◆ **What is needed**:
The reply to the records below should contain exactly the lines from the line with "cx_channel cx_received cx_digest" through the line with "cbn [app] in Hm2. fold data in Hm2.", and nothing besides.

◆ **Given entries**:

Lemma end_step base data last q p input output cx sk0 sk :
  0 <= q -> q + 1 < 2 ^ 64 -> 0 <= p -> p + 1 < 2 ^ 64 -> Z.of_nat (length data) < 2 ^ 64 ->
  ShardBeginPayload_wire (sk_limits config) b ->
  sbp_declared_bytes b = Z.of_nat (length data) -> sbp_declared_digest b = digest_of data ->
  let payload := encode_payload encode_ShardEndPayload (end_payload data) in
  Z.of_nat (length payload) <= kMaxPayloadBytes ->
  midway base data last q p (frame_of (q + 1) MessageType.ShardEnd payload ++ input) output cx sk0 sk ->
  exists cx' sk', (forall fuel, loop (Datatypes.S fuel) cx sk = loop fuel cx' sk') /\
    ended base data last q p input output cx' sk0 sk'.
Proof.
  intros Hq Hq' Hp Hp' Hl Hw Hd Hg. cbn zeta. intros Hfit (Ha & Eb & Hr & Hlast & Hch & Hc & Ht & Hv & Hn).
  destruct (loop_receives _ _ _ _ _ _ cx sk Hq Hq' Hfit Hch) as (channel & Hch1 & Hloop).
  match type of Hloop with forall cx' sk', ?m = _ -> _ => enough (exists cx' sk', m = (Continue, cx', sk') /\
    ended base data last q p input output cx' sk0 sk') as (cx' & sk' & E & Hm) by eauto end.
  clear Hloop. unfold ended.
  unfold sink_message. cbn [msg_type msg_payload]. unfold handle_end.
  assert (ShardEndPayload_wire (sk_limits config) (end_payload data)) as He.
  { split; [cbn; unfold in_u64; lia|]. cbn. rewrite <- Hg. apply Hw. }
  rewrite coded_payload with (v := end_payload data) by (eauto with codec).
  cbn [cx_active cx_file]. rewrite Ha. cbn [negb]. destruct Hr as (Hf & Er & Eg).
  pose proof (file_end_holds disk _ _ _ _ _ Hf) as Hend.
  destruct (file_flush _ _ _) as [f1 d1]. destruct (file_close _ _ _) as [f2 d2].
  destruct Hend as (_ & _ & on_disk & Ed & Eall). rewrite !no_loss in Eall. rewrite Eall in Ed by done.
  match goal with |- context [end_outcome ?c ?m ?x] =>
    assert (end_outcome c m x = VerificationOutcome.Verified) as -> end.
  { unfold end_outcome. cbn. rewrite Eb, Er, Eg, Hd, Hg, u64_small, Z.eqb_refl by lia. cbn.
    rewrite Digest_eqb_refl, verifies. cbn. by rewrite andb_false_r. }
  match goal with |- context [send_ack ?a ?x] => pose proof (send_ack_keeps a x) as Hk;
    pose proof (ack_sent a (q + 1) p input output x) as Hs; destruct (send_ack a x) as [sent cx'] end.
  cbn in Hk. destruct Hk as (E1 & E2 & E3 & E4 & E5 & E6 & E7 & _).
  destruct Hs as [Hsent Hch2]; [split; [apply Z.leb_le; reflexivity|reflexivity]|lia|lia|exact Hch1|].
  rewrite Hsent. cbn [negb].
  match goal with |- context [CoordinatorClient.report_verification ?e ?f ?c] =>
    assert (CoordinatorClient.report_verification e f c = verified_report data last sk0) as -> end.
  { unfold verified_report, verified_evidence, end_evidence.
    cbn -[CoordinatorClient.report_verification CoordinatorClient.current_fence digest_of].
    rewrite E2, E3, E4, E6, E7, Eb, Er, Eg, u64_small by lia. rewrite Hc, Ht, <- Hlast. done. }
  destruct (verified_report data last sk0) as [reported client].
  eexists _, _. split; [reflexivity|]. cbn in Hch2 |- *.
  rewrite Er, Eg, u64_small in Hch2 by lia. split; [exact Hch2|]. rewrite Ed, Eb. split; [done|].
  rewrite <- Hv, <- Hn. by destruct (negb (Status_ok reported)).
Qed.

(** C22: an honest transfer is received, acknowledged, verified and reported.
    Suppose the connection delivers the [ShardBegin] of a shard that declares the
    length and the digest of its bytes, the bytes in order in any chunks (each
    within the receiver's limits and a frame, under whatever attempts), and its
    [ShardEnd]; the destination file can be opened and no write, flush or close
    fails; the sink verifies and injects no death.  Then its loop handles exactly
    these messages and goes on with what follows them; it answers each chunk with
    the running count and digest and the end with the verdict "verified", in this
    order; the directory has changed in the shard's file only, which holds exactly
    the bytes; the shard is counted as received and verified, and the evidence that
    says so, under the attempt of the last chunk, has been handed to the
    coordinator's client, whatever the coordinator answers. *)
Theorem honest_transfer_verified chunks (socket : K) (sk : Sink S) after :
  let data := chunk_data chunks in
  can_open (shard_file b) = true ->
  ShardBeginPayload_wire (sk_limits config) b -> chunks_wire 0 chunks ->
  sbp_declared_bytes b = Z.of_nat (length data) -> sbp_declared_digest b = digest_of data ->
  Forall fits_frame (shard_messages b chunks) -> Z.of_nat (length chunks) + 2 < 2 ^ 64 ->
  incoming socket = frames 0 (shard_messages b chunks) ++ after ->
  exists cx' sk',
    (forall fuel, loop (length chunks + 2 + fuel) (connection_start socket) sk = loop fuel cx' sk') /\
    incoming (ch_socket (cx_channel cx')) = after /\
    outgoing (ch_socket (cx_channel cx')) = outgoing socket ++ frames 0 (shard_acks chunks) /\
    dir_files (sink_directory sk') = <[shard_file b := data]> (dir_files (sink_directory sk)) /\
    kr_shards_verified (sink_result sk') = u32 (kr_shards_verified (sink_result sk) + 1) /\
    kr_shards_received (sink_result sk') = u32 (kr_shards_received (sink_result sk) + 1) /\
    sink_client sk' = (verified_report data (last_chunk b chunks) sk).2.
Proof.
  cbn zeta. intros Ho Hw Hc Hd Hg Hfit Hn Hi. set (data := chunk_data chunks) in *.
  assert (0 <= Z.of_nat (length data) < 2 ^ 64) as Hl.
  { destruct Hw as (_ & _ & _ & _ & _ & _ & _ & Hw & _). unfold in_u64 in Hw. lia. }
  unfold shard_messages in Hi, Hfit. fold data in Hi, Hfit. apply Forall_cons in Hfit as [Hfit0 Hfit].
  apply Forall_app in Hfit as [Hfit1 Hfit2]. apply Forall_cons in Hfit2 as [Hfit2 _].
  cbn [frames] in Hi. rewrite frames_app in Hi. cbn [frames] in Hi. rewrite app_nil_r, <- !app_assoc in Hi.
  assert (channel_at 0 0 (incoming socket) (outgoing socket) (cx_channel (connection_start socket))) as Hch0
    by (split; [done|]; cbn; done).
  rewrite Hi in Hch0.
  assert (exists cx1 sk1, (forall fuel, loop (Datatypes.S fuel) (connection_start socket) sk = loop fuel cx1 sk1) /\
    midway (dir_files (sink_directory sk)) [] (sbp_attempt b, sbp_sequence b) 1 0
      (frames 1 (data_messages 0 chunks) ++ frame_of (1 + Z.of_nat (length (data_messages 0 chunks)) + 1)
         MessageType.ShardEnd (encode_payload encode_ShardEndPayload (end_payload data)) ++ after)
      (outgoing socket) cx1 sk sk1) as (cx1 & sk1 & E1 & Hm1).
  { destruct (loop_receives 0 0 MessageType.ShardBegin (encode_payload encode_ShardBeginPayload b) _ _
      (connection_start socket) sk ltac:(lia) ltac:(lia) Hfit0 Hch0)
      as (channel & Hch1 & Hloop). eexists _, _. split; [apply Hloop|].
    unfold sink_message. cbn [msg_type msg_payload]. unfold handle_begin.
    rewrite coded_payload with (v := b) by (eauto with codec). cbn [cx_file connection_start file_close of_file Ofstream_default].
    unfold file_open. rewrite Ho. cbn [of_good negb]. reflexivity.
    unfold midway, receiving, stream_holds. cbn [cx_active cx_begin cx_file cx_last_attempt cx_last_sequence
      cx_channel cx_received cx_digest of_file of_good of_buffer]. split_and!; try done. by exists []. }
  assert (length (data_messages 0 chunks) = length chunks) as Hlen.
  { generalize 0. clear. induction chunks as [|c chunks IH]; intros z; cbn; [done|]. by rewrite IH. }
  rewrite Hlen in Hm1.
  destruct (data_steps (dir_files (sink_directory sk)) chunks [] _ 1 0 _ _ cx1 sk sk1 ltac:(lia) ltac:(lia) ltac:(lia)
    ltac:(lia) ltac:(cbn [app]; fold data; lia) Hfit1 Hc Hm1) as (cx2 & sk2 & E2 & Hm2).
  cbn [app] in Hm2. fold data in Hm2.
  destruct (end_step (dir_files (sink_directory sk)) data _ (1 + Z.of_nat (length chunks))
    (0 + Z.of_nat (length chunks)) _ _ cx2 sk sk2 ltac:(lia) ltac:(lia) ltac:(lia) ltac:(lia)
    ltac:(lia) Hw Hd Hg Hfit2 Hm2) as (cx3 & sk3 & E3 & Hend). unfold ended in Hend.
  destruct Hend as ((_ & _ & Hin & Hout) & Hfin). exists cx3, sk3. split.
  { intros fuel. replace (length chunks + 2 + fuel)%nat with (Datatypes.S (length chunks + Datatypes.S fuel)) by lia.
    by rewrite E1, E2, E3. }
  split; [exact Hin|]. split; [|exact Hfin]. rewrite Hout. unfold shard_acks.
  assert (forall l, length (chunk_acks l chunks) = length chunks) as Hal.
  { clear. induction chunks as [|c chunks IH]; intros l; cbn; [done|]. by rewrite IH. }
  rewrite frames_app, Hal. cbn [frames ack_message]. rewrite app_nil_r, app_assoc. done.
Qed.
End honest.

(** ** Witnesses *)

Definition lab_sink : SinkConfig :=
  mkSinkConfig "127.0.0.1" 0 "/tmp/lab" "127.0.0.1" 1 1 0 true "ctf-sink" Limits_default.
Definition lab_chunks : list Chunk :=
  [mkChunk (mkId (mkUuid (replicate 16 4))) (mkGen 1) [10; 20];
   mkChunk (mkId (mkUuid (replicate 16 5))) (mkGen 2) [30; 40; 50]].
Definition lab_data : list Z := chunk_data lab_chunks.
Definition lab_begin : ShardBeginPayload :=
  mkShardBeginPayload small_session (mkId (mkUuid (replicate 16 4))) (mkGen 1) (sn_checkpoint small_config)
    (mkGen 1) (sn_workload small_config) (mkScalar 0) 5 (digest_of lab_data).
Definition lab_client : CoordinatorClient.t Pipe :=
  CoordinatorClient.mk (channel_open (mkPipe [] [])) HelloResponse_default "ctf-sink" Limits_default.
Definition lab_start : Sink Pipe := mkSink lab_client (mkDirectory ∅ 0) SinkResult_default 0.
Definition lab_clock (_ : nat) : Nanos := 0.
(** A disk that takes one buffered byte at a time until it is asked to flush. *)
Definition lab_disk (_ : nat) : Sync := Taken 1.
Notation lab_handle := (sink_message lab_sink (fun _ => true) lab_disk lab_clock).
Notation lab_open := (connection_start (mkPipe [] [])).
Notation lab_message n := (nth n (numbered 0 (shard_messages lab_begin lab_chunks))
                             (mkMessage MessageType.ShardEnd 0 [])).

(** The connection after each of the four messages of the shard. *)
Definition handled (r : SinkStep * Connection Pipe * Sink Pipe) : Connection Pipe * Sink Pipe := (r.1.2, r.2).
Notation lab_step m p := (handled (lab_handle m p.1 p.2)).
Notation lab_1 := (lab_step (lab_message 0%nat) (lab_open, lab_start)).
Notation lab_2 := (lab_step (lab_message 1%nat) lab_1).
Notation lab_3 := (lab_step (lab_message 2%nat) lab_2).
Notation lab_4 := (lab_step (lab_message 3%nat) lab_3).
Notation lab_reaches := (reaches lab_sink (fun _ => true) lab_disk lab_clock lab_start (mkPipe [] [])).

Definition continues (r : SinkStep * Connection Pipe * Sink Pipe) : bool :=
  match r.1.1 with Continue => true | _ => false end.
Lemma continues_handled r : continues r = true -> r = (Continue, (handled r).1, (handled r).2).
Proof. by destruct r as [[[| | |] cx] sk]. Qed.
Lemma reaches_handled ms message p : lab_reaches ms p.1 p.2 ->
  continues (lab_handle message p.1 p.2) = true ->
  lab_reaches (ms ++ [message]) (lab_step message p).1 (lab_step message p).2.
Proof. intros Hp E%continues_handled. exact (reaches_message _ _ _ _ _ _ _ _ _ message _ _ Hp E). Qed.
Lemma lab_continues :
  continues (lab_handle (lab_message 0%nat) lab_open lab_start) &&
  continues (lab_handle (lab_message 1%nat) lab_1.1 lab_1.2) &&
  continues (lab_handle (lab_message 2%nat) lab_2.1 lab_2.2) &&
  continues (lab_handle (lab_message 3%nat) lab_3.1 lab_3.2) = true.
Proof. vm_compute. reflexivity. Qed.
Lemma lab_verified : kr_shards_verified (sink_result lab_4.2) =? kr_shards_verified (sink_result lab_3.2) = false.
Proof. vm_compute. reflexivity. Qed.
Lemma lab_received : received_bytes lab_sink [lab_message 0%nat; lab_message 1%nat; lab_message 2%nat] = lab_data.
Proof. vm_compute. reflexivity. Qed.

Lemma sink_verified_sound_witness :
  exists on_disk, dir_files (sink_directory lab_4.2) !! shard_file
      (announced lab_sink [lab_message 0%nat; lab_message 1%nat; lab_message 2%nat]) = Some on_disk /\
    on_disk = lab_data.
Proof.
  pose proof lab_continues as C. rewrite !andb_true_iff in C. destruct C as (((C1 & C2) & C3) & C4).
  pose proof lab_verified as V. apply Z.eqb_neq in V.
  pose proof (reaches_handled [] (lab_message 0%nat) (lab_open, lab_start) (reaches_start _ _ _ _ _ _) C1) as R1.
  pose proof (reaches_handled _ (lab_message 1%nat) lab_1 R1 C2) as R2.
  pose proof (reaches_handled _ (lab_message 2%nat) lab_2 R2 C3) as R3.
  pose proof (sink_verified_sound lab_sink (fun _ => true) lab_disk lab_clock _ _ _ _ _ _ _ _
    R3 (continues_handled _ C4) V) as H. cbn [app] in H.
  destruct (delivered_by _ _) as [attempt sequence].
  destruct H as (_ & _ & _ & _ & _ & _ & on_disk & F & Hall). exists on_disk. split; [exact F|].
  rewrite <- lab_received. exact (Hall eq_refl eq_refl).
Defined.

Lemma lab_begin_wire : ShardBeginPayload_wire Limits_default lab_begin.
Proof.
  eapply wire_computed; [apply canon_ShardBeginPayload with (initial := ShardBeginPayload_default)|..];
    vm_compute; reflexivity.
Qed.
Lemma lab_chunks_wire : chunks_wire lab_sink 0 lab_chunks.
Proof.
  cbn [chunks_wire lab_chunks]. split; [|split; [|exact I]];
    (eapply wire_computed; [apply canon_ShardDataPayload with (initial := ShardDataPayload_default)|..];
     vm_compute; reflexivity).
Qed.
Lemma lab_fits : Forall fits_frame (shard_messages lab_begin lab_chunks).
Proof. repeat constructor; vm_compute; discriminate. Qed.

◆ **Final answer**:
      cx_channel cx_received cx_digest of_file of_good of_buffer]. split_and!; try done. by exists []. }
  assert (length (data_messages 0 chunks) = length chunks) as Hlen.
  { generalize 0. clear. induction chunks as [|c chunks IH]; intros z; cbn; [done|]. by rewrite IH. }
  rewrite Hlen in Hm1.
  destruct (data_steps (dir_files (sink_directory sk)) chunks [] _ 1 0 _ _ cx1 sk sk1 ltac:(lia) ltac:(lia) ltac:(lia)
    ltac:(lia) ltac:(cbn [app]; fold data; lia) Hfit1 Hc Hm1) as (cx2 & sk2 & E2 & Hm2).
  cbn [app] in Hm2. fold data in Hm2.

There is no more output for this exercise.